Aim of the exercise: Reproduce verbatim the lines of the material below, starting at the line with "None => NaN" and ending at the line with "(String_ (JArr items))", both inclusive; skip the rest.
▼
(** [window.location.href = href] in code that may also run where there
    is no browser: the global [window] is looked up first, and the
    lookup throws when it does not exist. *)
Definition set_location_href {S : Type} (href : string) : Prog S unit :=
  TypeofWindow (fun defined =>
    if defined then do_ (SetLocationHref href)
    else Throw (Error "ReferenceError" "window is not defined")).

(** [d.toISOString()]: a [RangeError] on an invalid date. *)
Definition toISOString {env : Env} {S : Type} (d : number) : Prog S string :=
  match d with
  | Num t => Ret (Date_toISOString t)
  | _ => Throw (Error "RangeError" "Invalid time value")
  end.

Inductive FitnessLevel : Type := beginner | intermediate | advanced.

Definition FitnessLevel_str (l : FitnessLevel) : string :=
  match l with
  | beginner => "beginner"
  | intermediate => "intermediate"
  | advanced => "advanced"
  end.

(** The object given to [JSON.stringify] by both profile forms. *)
Definition ProfileCreate (race_date : string) (goal_time_minutes : number)
    (fitness_level : FitnessLevel) : json :=
  JObj [("race_date", JStr race_date);
        ("goal_time_minutes", JNum goal_time_minutes);
        ("fitness_level", JStr (FitnessLevel_str fitness_level))].

(** ** More of the JavaScript library *)

(** [s || d] for a string [s] that may be [undefined]. *)
Definition or_string (s : option string) (d : string) : string :=
  match s with
  | Some v => if String.eqb v "" then d else v
  | None => d
  end.

(** [s.toUpperCase()] on the letters [a] to [z]; other characters of
    the strings it is applied to here (digits, [_], capitals) have no
    upper case of their own. *)
Fixpoint toUpperCase (s : string) : string :=
  match s with
  | EmptyString => EmptyString
  | String c s' =>
      String (if (Ascii.leb "a" c && Ascii.leb c "z")%char
              then ascii_of_nat (nat_of_ascii c - 32) else c)
             (toUpperCase s')
  end.

(** [v !== null] *)
Definition not_null (v : json) : bool :=
  match v with JNull => false | _ => true end.

(** [v?.k]: [undefined] when [v] is [null] or [undefined]. *)
Definition opt_prop (v : option json) (k : string) : option json :=
  match v with
  | Some (JObj fields) => assoc k fields
  | _ => None
  end.

(** [e.status]: [undefined] on an error that is not an [ApiError]. *)
Definition exn_status (e : exn) : option Z :=
  match e with
  | ApiError _ st => Some st
  | Error _ _ => None
  end.

(** [new Date(v)] for a value read from a response: a string is
    parsed, a number is the time value itself (its fraction dropped,
    within the range of dates), [null] and the booleans convert to
    numbers, [undefined] is an invalid date, and an array or an object
    is converted to a string first. *)
Definition Date_of {env : Env} (v : option json) : number :=
  match v with
  | None => NaN
  | Some JNull => Num 0
  | Some (JBool b) => Num (if b then 1 else 0)
  | Some (JNum (Num t)) => TimeClip t
  | Some (JNum (Frac m e)) => TimeClip (Z.quot m (2 ^ (- e)))
  | Some (JNum _) => NaN
  | Some (JStr s) => Date_parse s
  | Some (JArr items) => Date_parse (String_ (JArr items))
  | Some (JObj fields) => Date_parse (String_ (JObj fields))
  end.

(* ================================================================== *)
(** * The first tree: [frontend/] *)
(* ================================================================== *)

Module Frontend.

(** ** [lib/api.ts] *)

(** [FetchOptions extends RequestInit]. *)
Record FetchOptions : Type := {
  requireAuth : option bool;
  fetchOptions : RequestInit;
}.

Definition no_options : FetchOptions :=
  {| requireAuth := None; fetchOptions := no_init |}.

Definition POST : FetchOptions :=
  {| requireAuth := None;
     fetchOptions := {| method := Some "POST"; headers := ∅; body := None;
                        credentials := None |} |}.

Definition POST_json (data : json) : FetchOptions :=
  {| requireAuth := None;
     fetchOptions := {| method := Some "POST"; headers := ∅; body := Some data;
                        credentials := None |} |}.

Section Api.
Context {env : Env} {S : Type}.

(** [fetchApi<T>(endpoint, options = {})]. *)
Definition fetchApi (endpoint : string) (options : FetchOptions) : Prog S json :=
  let requireAuth_ := default true (requireAuth options) in
  let rest := fetchOptions options in
  let headers_ := headers rest ∪ {[ "Content-Type" := "application/json" ]} in
  response ← fetch (API_BASE_URL +:+ endpoint)
               {| method := method rest; headers := headers_;
                  body := body rest; credentials := Some "include" |};
  if negb (ok response) then
    (if (status response =? 401) && requireAuth_ then
       (* Redirect to login on auth failure *)
       TypeofWindow (fun defined =>
         if defined then do_ (SetLocationHref "/") else Ret tt)
     else Ret tt);;
    errorData ← try_catch (response_json response)
                  (fun _ => Ret (JObj [("detail", JStr "Unknown error")]));
    detail ← get_prop errorData "detail";
    Throw (ApiError (if truthy detail then from_option String_ "" detail
                     else "Request failed")
                    (status response))
  else response_json response.

(** [authApi] *)
Definition authApi_getMe : Prog S json :=
  fetchApi "/auth/me" {| requireAuth := Some false; fetchOptions := no_init |}.
Definition authApi_logout : Prog S json := fetchApi "/auth/logout" POST.
Definition authApi_getStravaAuthUrl : string := API_BASE_URL +:+ "/auth/strava".

(** [profileApi] *)
Definition profileApi_get : Prog S json := fetchApi "/api/profile" no_options.
Definition profileApi_create (data : json) : Prog S json :=
  fetchApi "/api/profile" (POST_json data).

(** [runsApi]; the defaults are [limit = 50], [offset = 0]. *)
Definition runsApi_getAll (limit offset : Z) : Prog S json :=
  fetchApi ("/api/runs?limit=" +:+ toString (Num limit) +:+
            "&offset=" +:+ toString (Num offset)) no_options.
Definition runsApi_sync : Prog S json := fetchApi "/api/runs/sync" POST.

(** [trainingPlanApi]; the default is [regenerate = false]. *)
Definition trainingPlanApi_get : Prog S json :=
  fetchApi "/api/training-plan" no_options.
Definition trainingPlanApi_generate (regenerate : bool) : Prog S json :=
  fetchApi "/api/training-plan/generate"
           (POST_json (JObj [("regenerate", JBool regenerate)])).

End Api.

(** ** [hooks/useAuth.ts] and the [AuthProvider] context

    The hook and the context provider hold the same state and the same
    three functions, word for word. *)
Record AuthState : Type := {
  user : json;                   (* [User | null] *)
  isLoading : bool;
  isAuthenticated : bool;
  error : option string;
}.

#[global] Instance json_inhabited : Inhabited json := populate JNull.

(** The state [useState] starts from. *)
Definition initialState : AuthState :=
  {| user := JNull; isLoading := true; isAuthenticated := false; error := None |}.

Section UseAuth.
Context {env : Env}.

Definition fetchUser : Prog AuthState unit :=
  try_catch
    (user_ ← authApi_getMe;
     do_ (SetState (fun _ =>
       {| user := user_; isLoading := false; isAuthenticated := true;
          error := None |})))
    (fun err =>
     do_ (SetState (fun _ =>
       {| user := JNull; isLoading := false; isAuthenticated := false;
          error := Some (if instanceof_ApiError err then exn_message err
                         else "Failed to fetch user") |}))).

(** [useEffect(() => { fetchUser(); }, [fetchUser])]: once, on mount. *)
Definition mount : Prog AuthState unit := Fork fetchUser (Ret tt).

(** [logout] is the click handler of the navigation bar: it runs in a
    browser, where [window] exists. *)
Definition logout : Prog AuthState unit :=
  try_catch
    (authApi_logout;;
     do_ (SetState (fun _ =>
       {| user := JNull; isLoading := false; isAuthenticated := false;
          error := None |}));;
     do_ (SetLocationHref "/"))
    (fun err => do_ (ConsoleError "Logout failed:" err)).

Definition refresh : Prog AuthState unit :=
  do_ (SetState (fun prev =>
    {| user := user prev; isLoading := true;
       isAuthenticated := isAuthenticated prev; error := error prev |}));;
  Fork fetchUser (Ret tt).

End UseAuth.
▲
Answer to the exercise:
  | None => NaN
  | Some JNull => Num 0
  | Some (JBool b) => Num (if b then 1 else 0)
  | Some (JNum (Num t)) => TimeClip t
  | Some (JNum (Frac m e)) => TimeClip (Z.quot m (2 ^ (- e)))
  | Some (JNum _) => NaN
  | Some (JStr s) => Date_parse s
  | Some (JArr items) => Date_parse (String_ (JArr items))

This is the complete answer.